What is needed is an exact retyping of the records below, from the first line through the line that contains "Import ListNotations.".

─── AVAILABLE RECORDS ───

(** * PaperTrader: a shallow embedding of [src/PaperTrader.py]

    The bot is a single Python script.  Its decision logic lives in
    [scan_indicators] (entry signal), in the first loop of [run_bot]
    (position sizing and cash accounting) and in the second loop of
    [run_bot] (exit rules and the rewrite of the ledger).

    Modelling conventions.
    - Python floats are modelled by exact rationals ([Q]); a missing
      value ([NaN]) is [None] in a [cell].  Rounding is not modelled.
    - A [datetime] is a number of microseconds, a calendar date (the text
      [YYYY-MM-DD] of the [entry] column) is its day number; [strftime]
      followed by [strptime] is the truncation to midnight.
    - The two CSV files are tables of rows ([None]: the file does not
      exist); their textual layout is not modelled.
    - Collaborators that are not code of the repository ([yfinance],
      [ta], [pandas.read_html], [smtplib], the clock) are fields of an
      environment [Env]; every theorem holds for every environment.
    - Python exceptions are explicit: a computation returns [Ok] or
      [Raise], and keeps the world it reached when it raises.  Every
      exception of the model is an [Exception] of Python, the kind
      [except Exception] catches.
    - [print], [time.sleep] and the formatting of prices in messages
      have no part in any decision and are left out. *)

From Stdlib Require Import List String Ascii Bool ZArith QArith Qround.
From Stdlib Require Import Lia Lqa Sorted DecimalString.
Import ListNotations.
(** C10. On every configuration, [DatabaseCalls p] writes the span type
    and the platform and leaves the URL as it was; [ExternalCalls u]
    writes the span type and the URL and leaves the platform as it was.
    So after both, in either order, the configuration holds the platform
    and the URL together: nothing in the code keeps them apart. *)
Theorem options_frame :
  forall (c : spanTypeConfig) (p : DatabasePlatform) (u : ExternalURL),
    apply (DatabaseCalls p) c
      = {| cfgSpanType := Internal; cfgDatabasePlatform := p;
           cfgExternalURL := cfgExternalURL c |}
    /\ cfgExternalURL (apply (DatabaseCalls p) c) = cfgExternalURL c
    /\ apply (ExternalCalls u) c
       = {| cfgSpanType := Server; cfgDatabasePlatform := cfgDatabasePlatform c;
            cfgExternalURL := u |}
    /\ cfgDatabasePlatform (apply (ExternalCalls u) c) = cfgDatabasePlatform c
    /\ applyOpts c [ExternalCalls u; DatabaseCalls p]
       = {| cfgSpanType := Internal; cfgDatabasePlatform := p; cfgExternalURL := u |}
    /\ applyOpts c [DatabaseCalls p; ExternalCalls u]
       = {| cfgSpanType := Server; cfgDatabasePlatform := p; cfgExternalURL := u |}.
Proof. intros c p u. repeat split. Qed.

End ClassifierSpec.

(** ** Spans: what the methods do to the span *)

Module SpanSpec.
Import SpanTypes Signoz.
(** * JamfScriptUploader: a shallow embedding of
      [JamfUploaderProcessors/JamfScriptUploader.py]

    The processor uploads one script to a Jamf Pro server.  Its two methods,
    [upload_script] and [main], are embedded below as functions in a small
    state-and-exception monad.  The state holds the AutoPkg environment
    dictionary [self.env] and the trace of the effects performed so far; the
    collaborators inherited from [JamfUploaderBase], the operating system and
    what is left to the Python interpreter are the fields of a [World]. *)

From Stdlib Require Import Floats ZArith Ascii String List DecimalString.
From stdpp Require Import base strings list gmap.
From Equations Require Import Equations.

Local Open Scope string_scope.

(** ** Python values *)

Module Py.

(** The values that an AutoPkg environment holds: [None], booleans, integers,
    floats, strings, lists and dictionaries with string keys.  A string is
    held as the bytes of its UTF-8 encoding. *)
#[warnings="-register-all"]
Inductive PyVal : Type :=
  | PyNone
  | PyBool (b : bool)
  | PyInt (n : Z)
  | PyFloat (x : float)
  | PyStr (s : string)
  | PyList (l : list PyVal)
  | PyDict (d : list (string * PyVal)).

(** The exceptions that the embedded code can raise. *)
Inductive Exn : Type :=
  | ProcessorError (msg : string)
  | TypeError
  | ValueError
  | OverflowError
  | AttributeError
  | IsADirectoryError.

Inductive Result (A : Type) : Type :=
  | Ok (a : A)
  | Raise (e : Exn).
Arguments Ok {A} a.
Arguments Raise {A} e.

(** What is left to the interpreter.  The builtins below are defined here
    on the inputs where their result is fixed by the language: text made of
    ASCII characters, plain decimal numerals.  Elsewhere the result depends
    on the Unicode tables of the interpreter, on its limit on the length of
    numerals or on its formatting of floats, and is taken from these
    fields:
    - [upper_of_text s] is [s.upper()] and [repr_of_text s] is [repr(s)] for
      an [s] that has characters outside ASCII;
    - [int_of_text s] is [int(s)] for an [s] that is not a plain decimal
      numeral;
    - [repr_of_float x] is [repr(x)]. *)
Record Interpreter : Type := {
  upper_of_text : string -> string;
  repr_of_text : string -> string;
  int_of_text : string -> Result Z;
  repr_of_float : float -> string;
}.
(** [x.getchildren()] *)
Definition getchildren (x : Element) : list Element :=
  match x with
  | Elem _ _ c => c
  | ContentOnly _ _ => []
  end.

(** [[f ch for ch in x.getchildren()]] *)
Definition for_children {B : Type} (f : Element -> B) (x : Element) : list B :=
  match x with
  | Elem _ _ c => map f c
  | ContentOnly _ _ => []
  end.

(** An element seen from below: the nodes of a document, each with its
    tag and what [getparent()] returns. *)
Record Doc (Node : Type) : Type := {
  node_tag : Node -> string;
  getparent : Node -> option Node
}.
Arguments node_tag {Node} d n.
Arguments getparent {Node} d n.

(** The element at an address, the list of child indices that leads to
    it from the root. *)
Fixpoint subtree_at (x : Element) (p : list nat) : option Element :=
  match p with
  | [] => Some x
  | i :: p' =>
      match nth_error (getchildren x) i with
      | Some ch => subtree_at ch p'
      | None => None
      end
  end.

(** The parent links of a parsed tree: its nodes are the addresses, and
    the parent of an address is the address without its last index. *)
Definition doc_of (x : Element) : Doc (list nat) :=
  {| node_tag := fun p =>
       match subtree_at x p with
       | Some e => tag e
       | None => ""
       end;
     getparent := fun p =>
       match p with
       | [] => None
       | _ :: _ => Some (removelast p)
       end |}.

(** What the module calls and does not define. *)
Class Platform : Type := {
  (** [os.path.abspath] *)
  abspath : string -> string;
  (** [etree.fromstring(text=s.encode('utf-8'), parser=p)] with
      [p = etree.XMLParser(ns_clean=True, recover=True, encoding='utf-8',
      remove_blank_text=b)]: the root, [None] when recovery leaves no
      root, or the parser's exception. *)
  fromstring : bool -> string -> result (option Element);
  (** [etree.tostring(e).decode()] *)
  tostring : Element -> string;
  (** [pprint.pformat] *)
  pformat : string -> string
}.

(* ================================================================== *)
(** ** The XML helpers of cndev.py *)

(** The tag [xml_to_tree] prints for an element whose [tag] is [t]:
    [t] itself, or [t] through the substitution. *)
Definition tree_tag (preserve_ns : bool) (t : string) : string :=
  if preserve_ns then t else strip_ns t.

(** [x.text] as an operand of [and] and of the conditional expression. *)
Definition text_truthy (t : option string) : bool :=
  match t with
  | Some s => str_truthy s
  | None => false
  end.

Definition text_str (t : option string) : string :=
  match t with
  | Some s => s
  | None => ""
  end.

(** The text [xml_to_tree] prints. *)
Definition tree_text (text_strip : bool) (x : Element) : string :=
  if text_strip && text_truthy (text x) then PyStr.strip (text_str (text x))
  else if text_truthy (text x) then text_str (text x) else "".

(** The string the generator yields for one element: the two adjacent
    f-strings make one string. *)
Definition tree_line (lvl : Z) (tg tx : string) : string :=
  PyStr.mul "  " (lvl - 1) ++ "|--Tag: " ++ tg
  ++ PyStr.mul "  " (lvl - 1) ++ "|  Text: " ++ tx.

(** How the consumption of a generator ends: the generator is
    exhausted, or an exception of the given class comes out of it.  The
    message of the exception depends on the interpreter and is not part
    of the model. *)
Inductive gen_end : Type :=
| Exhausted
| Raised (cls : string).

(** A generator consumed to its end: the strings it yields, in order,
    and how it ends. *)
Definition Listing : Type := (list string * gen_end)%type.

(** The tag of the line, when [x.tag] can be printed.  With
    [preserve_ns] a tag that is not a string fails in the f-string,
    whose format specification only strings take; without it, it fails
    in [re.sub], which wants a string.  Both are type errors, and both
    come before the [yield]. *)
Definition printed_tag (preserve_ns : bool) (v : TagValue) : option string :=
  match v with
  | TagStr t => Some (tree_tag preserve_ns t)
  | TagFactory _ => None
  end.
Lemma Forall_purge now c : Forall P c -> Forall P (ph._purge_expired now c).
Proof.
  intros Hall. unfold ph._purge_expired. destruct (ph.CACHE_TTL <=? 0)%Z; [constructor|].
  apply Forall_forall. intros e. rewrite list_elem_of_In, filter_In. intros [Hin _].
  rewrite Forall_forall in Hall. by apply Hall, list_elem_of_In.
Qed.

Lemma Forall_touch key x c : Forall P c -> P (key, x) -> Forall P (dict_pop key c ++ [(key, x)]).
Proof.
  intros Hall Hx. apply Forall_app. split; [|by repeat constructor].
  apply Forall_forall. intros e He. rewrite Forall_forall in Hall.
  by apply Hall, (dict_pop_subseteq key).
Qed.

Lemma Forall_move key c : Forall P c -> Forall P (move_to_end key c).
Proof.
  intros Hall. unfold move_to_end. destruct (dict_get key c) as [x|] eqn:Hget; [|done].
  apply Forall_touch; [done|]. rewrite Forall_forall in Hall.
  by apply Hall, dict_get_Some_elem.
Qed.

Lemma Forall_popitems c : Forall P c -> Forall P (ph.popitems c).2.
Proof.
  intros Hall. rewrite (popitems_split c) in Hall. by apply Forall_app in Hall as [_ Hall].
Qed.

Lemma Forall_get now key c h : Forall P c -> Forall P (ph._cache_get now key c h).1.2.
Proof.
  intros Hall. unfold ph._cache_get. destruct (ph.CACHE_TTL <=? 0)%Z; [done|].
  pose proof (Forall_purge now c Hall) as Hp.
  destruct (dict_get key (ph._purge_expired now c)) as [[ts data]|]; [|done].
  pose proof (Forall_move key _ Hp).
  by destruct (ph.dict_copy h data) as [[v h']|e].
Qed.

Lemma Forall_set now key value c h :
  Forall P c -> (forall v h', ph.dict_copy h value = Returned (v, h') -> P (key, (now, v))) ->
  Forall P (ph._cache_set now key value c h).1.2.
Proof.
  intros Hall Hv. unfold ph._cache_set. destruct (ph.CACHE_TTL <=? 0)%Z; [done|].
  pose proof (Forall_purge now c Hall) as Hp.
  destruct (ph.dict_copy h value) as [[v h']|e]; [|done]. simpl.
  apply Forall_popitems. rewrite stored_eq. apply Forall_touch; [done|]. by eapply Hv.
Qed.

End Entries.

(** A get that returns a value returns a copy of an entry of the cache. *)
Lemma get_hit now key c h v c' h' :
  ph._cache_get now key c h = (Returned (Some v), c', h') ->
  exists ts data, (key, (ts, data)) ∈ ph._purge_expired now c
                  /\ ph.dict_copy h data = Returned (v, h').
Proof.
  unfold ph._cache_get. destruct (ph.CACHE_TTL <=? 0)%Z; [done|].
  destruct (dict_get key (ph._purge_expired now c)) as [[ts data]|] eqn:Hget; [|done].
  destruct (ph.dict_copy h data) as [[v0 h0]|e] eqn:Hcopy; [|done].
  intros [= <- <- <-]. exists ts, data. split; [|done]. by apply dict_get_Some_elem.
Qed.

(** *** Expiry *)

Lemma all_fresh_touch now key x c :
  all_fresh now c -> (now - x.1 <= ph.CACHE_TTL)%Z ->
  all_fresh now (dict_pop key c ++ [(key, x)]).
Proof.
  unfold all_fresh. intros Hall Hx. apply Forall_app. split.
  - apply Forall_forall. intros e He. rewrite Forall_forall in Hall.
    by apply Hall, (dict_pop_subseteq key).
  - by repeat constructor.
Qed.

Lemma get_all_fresh now key c h :
  (0 < ph.CACHE_TTL)%Z -> all_fresh now (ph._cache_get now key c h).1.2.
Proof.
  intros Httl. unfold ph._cache_get.
  destruct (Z.leb_spec ph.CACHE_TTL 0); [lia|].
  pose proof (purge_all_fresh now c) as Hp.
  destruct (dict_get key (ph._purge_expired now c)) as [[ts data]|] eqn:Hget; [|done].
  assert (Hm : all_fresh now (move_to_end key (ph._purge_expired now c))).
  { rewrite (move_to_end_eq _ _ _ Hget). apply all_fresh_touch; [done|].
    apply dict_get_Some_elem in Hget. unfold all_fresh in Hp.
    rewrite Forall_forall in Hp. apply (Hp _ Hget). }
  by destruct (ph.dict_copy h data) as [[v h']|e].
Qed.

Lemma set_all_fresh now key value c h :
  (0 < ph.CACHE_TTL)%Z -> all_fresh now (ph._cache_set now key value c h).1.2.
Proof.
  intros Httl. unfold ph._cache_set.
  destruct (Z.leb_spec ph.CACHE_TTL 0); [lia|].
  pose proof (purge_all_fresh now c) as Hp.
  destruct (ph.dict_copy h value) as [[v h']|e]; [|done]. simpl.
  assert (Hs : all_fresh now (ph.stored now key v (ph._purge_expired now c))).
  { rewrite stored_eq. apply all_fresh_touch; [done|]. simpl. lia. }
  rewrite (popitems_split (ph.stored now key v (ph._purge_expired now c))) in Hs.
  by apply Forall_app in Hs as [_ Hs].
Qed.

(** C5, amended. In the record cache of [ph], switched on or, when switched
    off, empty as it then always is, no stored entry is older than the time to
    live after a get or a set.  In the sheet cache of [tv] a get returns no
    value older than the time to live and removes the entry it finds too old,
    and neither a get nor a set changes what is stored under the other keys. *)
Theorem C5_lazy_expiry {W G : Type} {D : tv.Config W G}
    (now : Z) (key : str) (value : V) (c : ph.cache V) (h : H)
    (sheet_value : W) (sc : gmap str (Z * W)) (g : G) :
  (0 < ph.CACHE_TTL)%Z \/ c = [] ->
  all_fresh now (ph._cache_get now key c h).1.2
  /\ all_fresh now (ph._cache_set now key value c h).1.2
  /\ (forall v, (tv._cache_get now key sc g).1.1 = Returned (Some v) ->
        exists ts v0, sc !! key = Some (ts, v0) /\ (now - ts <= tv.SHEET_CACHE_TTL)%Z)
  /\ (forall ts v0, (0 < tv.SHEET_CACHE_TTL)%Z -> sc !! key = Some (ts, v0) ->
        (tv.SHEET_CACHE_TTL < now - ts)%Z ->
        (tv._cache_get now key sc g).1.2 !! key = None)
  /\ (forall k, k ≠ key ->
        (tv._cache_get now key sc g).1.2 !! k = sc !! k
        /\ (tv._cache_set now key sheet_value sc g).1.2 !! k = sc !! k).
Proof.
  intros Hph.
  assert (Hfresh : all_fresh now (ph._cache_get now key c h).1.2
                   /\ all_fresh now (ph._cache_set now key value c h).1.2).
  { destruct (Z.leb_spec ph.CACHE_TTL 0) as [Hoff|Hon].
    - destruct Hph as [Hon| ->]; [lia|].
      unfold ph._cache_get, ph._cache_set.
      destruct (Z.leb_spec ph.CACHE_TTL 0); [|lia]. split; constructor.
    - split; [by apply get_all_fresh|by apply set_all_fresh]. }
  destruct Hfresh as [Hget Hset]. split; [done|]. split; [done|]. clear Hget Hset.
  unfold tv._cache_get, tv._cache_set.
  destruct (Z.leb_spec tv.SHEET_CACHE_TTL 0) as [Hoff|Hon].
  - split; [intros v [=]|]. split; [intros; lia|]. done.
  - destruct (sc !! key) as [[ts v0]|] eqn:Hget.
    + destruct (Z.ltb_spec tv.SHEET_CACHE_TTL (now - ts)) as [Hold|Hyoung].
      * split; [intros v [=]|]. split.
        { intros. simpl. by rewrite lookup_delete_eq. }
        intros k Hk. split; [simpl; by rewrite lookup_delete_ne|].
        destruct (tv.deepcopy g sheet_value) as [[v' g']|e]; simpl; [|done].
        by rewrite lookup_insert_ne.
      * split; [intros v _; by exists ts, v0|].
        split; [intros ts' v0' _ [= <- <-]; lia|].
        intros k Hk. split.
        { by destruct (tv.deepcopy g v0) as [[v' g']|e]. }
        destruct (tv.deepcopy g sheet_value) as [[v' g']|e]; simpl; [|done].
        by rewrite lookup_insert_ne.
    + split; [intros v [=]|]. split; [intros ts v0 _ [=]|].
      intros k Hk. split; [done|].
      destruct (tv.deepcopy g sheet_value) as [[v' g']|e]; simpl; [|done].
      by rewrite lookup_insert_ne.
Qed.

───

§ RESPONSE:
(** * PaperTrader: a shallow embedding of [src/PaperTrader.py]

    The bot is a single Python script.  Its decision logic lives in
    [scan_indicators] (entry signal), in the first loop of [run_bot]
    (position sizing and cash accounting) and in the second loop of
    [run_bot] (exit rules and the rewrite of the ledger).

    Modelling conventions.
    - Python floats are modelled by exact rationals ([Q]); a missing
      value ([NaN]) is [None] in a [cell].  Rounding is not modelled.
    - A [datetime] is a number of microseconds, a calendar date (the text
      [YYYY-MM-DD] of the [entry] column) is its day number; [strftime]
      followed by [strptime] is the truncation to midnight.
    - The two CSV files are tables of rows ([None]: the file does not
      exist); their textual layout is not modelled.
    - Collaborators that are not code of the repository ([yfinance],
      [ta], [pandas.read_html], [smtplib], the clock) are fields of an
      environment [Env]; every theorem holds for every environment.
    - Python exceptions are explicit: a computation returns [Ok] or
      [Raise], and keeps the world it reached when it raises.  Every
      exception of the model is an [Exception] of Python, the kind
      [except Exception] catches.
    - [print], [time.sleep] and the formatting of prices in messages
      have no part in any decision and are left out. *)

From Stdlib Require Import List String Ascii Bool ZArith QArith Qround.
From Stdlib Require Import Lia Lqa Sorted DecimalString.
Import ListNotations.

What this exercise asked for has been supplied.